It is a strange habit of journalists, economists and general members of the commentariat to try to make predictions. It is, as I’m sure you know, a recipe for trouble.
But, if I may defend my tribe, it is also a habit among so many of us to read each prediction avidly.
From diamond prices to sports results to political dynamics and even what Taylor Swift would wear to her wedding, predictions are fun. It allows us to think “what if”, and to example the possible options at play and thus better understand markets.
Quite recently I’ve had some dark moments as I considered what might happen with oil prices. Part of this was sparked by a newspaper I read avidly.
The Economist has been a reading habit of mine since I lived in London as a much younger person. I can’t tell you exactly when I started reading it, but I realised by the time I was about 24 that this was lifelong.
Despite the fact that it takes up much more of my discretionary income now than it did then, I have been able to keep it up.
Other people I know spend that money on The New York Times or The Times (of London).
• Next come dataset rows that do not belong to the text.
(** X14. What [_hide_files] hid, [_extract_files] writes out again: when a
    run of [_hide_files] on fewer than [2 ^ 24] files saved an image, the run
    of [_extract_files] on that image, with the same password (or with any
    password, or none, when the files were hidden without one), ends with
    the success signal, and it wrote one new file for each input file, in
    order, with the content of that file. *)
Theorem hide_then_extract_files px output_path output_dir file_paths
    password password' files now salt iv exist sigs saved :
  length (LSB.buf px) = LSB.shape0 px * LSB.shape1 px * 3 ->
  map_Forall (fun _ content => bytes_ok content = true) files ->
  length salt = 16 -> length iv = 16 ->
  bytes_ok salt = true -> bytes_ok iv = true ->
  length file_paths < 2 ^ 24 ->
  truthy password' = truthy password \/ truthy password = None ->
  _hide_files pbkdf2_hmac AES_new encrypt dumps basename px output_path
    file_paths password files now salt iv = (sigs, Some saved) ->
  exists sigs' st,
    _extract_files pbkdf2_hmac AES_new decrypt loads path_join splitext
      basename creatable saved output_dir password' exist = Some (sigs', st) /\
    Forall2 (fun out_path file_path => fs st !! out_path = files !! file_path)
            (extracted_files st) file_paths /\
    last sigs' = Some (unpack_signal
                   (finished_signal true
                      (String.concat newline (extracted_files st)))).
Proof.
  intros Hpx Hfiles Hls Hli Hsalt Hiv Hfew Hpw Hrun.
  apply hide_files_saved_extract in Hrun
    as (records & combined & Hprep & Hall & Hcount & Hfit & Hpay & Hhide);
    [|done..].
  pose proof (Forall2_length _ _ _ Hprep) as Hlen.
  rewrite read_inputs_length in Hlen.
  destruct (extract_files_try_payload password password' salt iv
              (length records) (blocks records) combined)
    as [sigs1 Htry]; [done|done|lia|done|done|].
  unfold _extract_files. rewrite Hhide. cbn [mbind option_bind].
  rewrite Htry.
  rewrite (unpack_prepared dumps loads path_join splitext basename creatable
             output_dir (read_inputs files now 0 file_paths)) by done.
  destruct (save_tuples_total path_join splitext basename creatable
              output_dir 0 (tuple_of <$> read_inputs files now 0 file_paths)
              (emit (status_signal (Found_hidden_files (length records)))
                 (mk_worker exist [] [])))
    as [st' Hst'].
  rewrite Hst'. cbn [fmap option_fmap option_map mbind option_bind].
  apply save_tuples_written in Hst' as (paths & Hpaths & Hwritten); [|done|].
  2: { apply Forall_fmap, Forall_forall. intros file _. unfold tuple_of.
       cbn [fst]. by eexists. }
  cbn [extracted_files emit app] in Hpaths.
  eexists _, (finish st'). split; [done|]. split.
  - cbn [finish emit extracted_files fs]. rewrite Hpaths.
    apply Forall2_fmap_r in Hwritten. clear -Hwritten Hall.
    revert Hwritten Hall. generalize 0. generalize paths.
    induction file_paths as [|p ps IH]; intros outs i Hwritten Hall.
    + inversion Hwritten. constructor.
    + cbn [read_inputs] in Hwritten.
      inversion Hwritten as [|out ? outs' ? Hout Hrest]; subst.
      apply Forall_cons in Hall as [[content Hp] Hall].
      constructor; [|by apply (IH outs' (S i))].
      cbn [tuple_of snd file_content] in Hout. by rewrite Hout, Hp.
  - rewrite app_comm_cons, last_app.
    cbn [finish emit signals extracted_files].
    by rewrite fmap_app, last_app.
Qed.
But while I respect the NYT I just can’t give my money to the Murdochs so regularly.
So I was hugely disturbed a couple of months ago when The Economist started to make incredibly dire predictions about oil prices. They suggested those prices were going to stay incredibly high and traders “were living in la la land” if they thought they might go below $90 a barrel this year.
As they themselves put it last week, “We Woz Wrong”.
What makes it interesting is why they woz wrong. They did not know that China had stored as much oil as it had. The world now knows that China has been able to put oil underground and out of sight in huge quantities.
Very few people knew that before the war started. As a result, their demand was lower than predicted.
The other reason, of course, was that Donald Trump basically gave in to the Iranians very quickly.
It’s a great example of a very dire prediction that turned out to be wrong (thankfully).
Recently there has been a huge amount of speculation about gold prices. Last year there were some predictions that it would hit about $3,000 an ounce. Instead it went past $4,000 and then a few months later $5,000.
This has been massive for us. It’s not just that some of our gold producers are making a huge amount of money with all of the good consequences of that.
It’s that they ended up paying much more in royalties to the government, which helped National Treasury to pay back more of our primary debt. The result is that three ratings agencies have upgraded their rating or their outlook for South Africa.
That in turn makes our debt cheaper and, with a bit of luck, might help us to start a critical virtuous cycle of paying back more debt and so on.
This then makes predicting the gold price quite important for us.
For the moment it seems what traders call “range-bound” – stuck between $4,000 and $4,300. That’s high by historical standards but not as high as $5,000.
This is where a much more important factor comes into play.
One of the mistakes The Economist might have made is forgetting that the global supply of oil is quite high at the moment. Some experts have suggested that without Trump attacking Iran prices would have settled at about $65 a barrel.
That’s where supply would meet current output.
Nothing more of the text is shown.